Projet d’arrêté pris pour l’application de l’article R. 427-6 du code de l’environnement et fixant la liste, les périodes et les modalités de destruction des espèces susceptibles d’occasionner des dégâts

Consultation du 09/07/2026 au 30/07/2026 - 75336 contributions

Note de présentation :

Le projet d’arrêté soumis à la consultation du public est pris pour l’application de l’article R. 427-6 du code de l’environnement et fixant la liste, les périodes et les modalités de destruction des espèces susceptibles d’occasionner des dégâts.

Introduction :

En application du 2° du I de l’article R. 427-6 du code de l’environnement, il revient au ministre chargé de la chasse de fixer par un arrêté la liste, les périodes et les modalités de destruction des espèces susceptibles d’occasionner des dégâts (ESOD) dites « du groupe 2 ».

Il existe trois groupes d’ESOD définis par l’article R. 427-6 du code de l’environnement. Le premier et le troisième groupe concernent respectivement les espèces non indigènes classées sur l’ensemble du territoire métropolitain par un arrêté ministériel pérenne (Le chien viverrin, le vison d’Amérique, le raton laveur, le ragondin, le rat musqué et la bernache du Canada) et une liste complémentaire définie par un arrêté préfectoral annuel (le sanglier, le lapin de garenne et le pigeon ramier).

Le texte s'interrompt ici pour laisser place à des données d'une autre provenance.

(** A row that caches a pointer in slot 0, then rows that do not. *)
Definition cached : list (event unit) :=
  [Row (of_calls [CallAuxSet 0 77 (Some 5); CallInt 1]) 200; Row (byte_length 100) 201;
   Discard 1; Row (byte_length 101) 202].

Lemma echoes_tame : Forall (tame_event (values h2)) echoes.
Proof.
  repeat (constructor; [first [exact I | split; [apply echo_tame; eexists; reflexivity | reflexivity]]|]).
  constructor.
Qed.

Lemma cached_tame : Forall (tame_event (values h2)) cached.
Proof.
  repeat (constructor;
    [first [exact I | split; [first [apply byte_length_tame; eexists; reflexivity | cbn; tauto]
                             | reflexivity]]|]).
  constructor.
Qed.

Lemma cached_frugal : Forall (frugal_event (values h2)) cached.
Proof.
  repeat (constructor; [first [exact I | apply byte_length_frugal | cbn; tauto]|]). constructor.
Qed.

Lemma echoes_served : exists r, serve 1 echoes h2 = Ret (r, final (serve 1 echoes) h2).
Proof. vm_compute. eauto. Qed.

Example echoes_trace :
  trace 1 echoes h2 =
  [CallText abc; CallError (lit "not a text"); CallAuxSet 0 0 None; CallNull;
   CallError (lit "not a text")].
Proof. vm_compute. reflexivity. Qed.

Lemma statement_refines_witness :
  flow 1 h2 (trace 1 echoes h2) (final (serve 1 echoes) h2).
Proof. destruct echoes_served as [r Hr]. exact (statement_refines 1 echoes h2 r _ Hr). Defined.

Lemma statement_good_witness : idle 1 (final (serve 1 echoes) h2).
Proof. destruct echoes_served as [r Hr]. exact (statement_good 1 echoes h2 r _ Hr h2_idle). Defined.

Lemma statement_total_witness :
  exists r h', serve 1 echoes h2 = Ret (r, h') /\ length r = rows echoes.
Proof. exact (statement_total 1 echoes h2 h2_good echoes_tame). Defined.

Lemma statement_reclaims_witness :
  exists r h', serve 1 cached h2 = Ret (r, h') /\ idle 1 h' /\ no_leak h'
    /\ forall p, next_addr h2 <= p -> is_live h' p = false.
Proof.
  exact (statement_reclaims 1 cached h2 h2_idle (example_host_no_leak _) cached_tame cached_frugal).
Defined.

Selon ce même article, une espèce peut être classée ESOD pour au moins l’un des quatre motifs suivants :

1° Dans l’intérêt de la santé et de la sécurité publiques ;
2° Pour assurer la protection de la flore et de la faune ;
3° Pour prévenir des dommages importants aux activités agricoles, forestières et aquacoles ;
4° Pour prévenir les dommages importants à d’autres formes de propriété. Le 4° ne s’applique pas aux espèces d’oiseaux.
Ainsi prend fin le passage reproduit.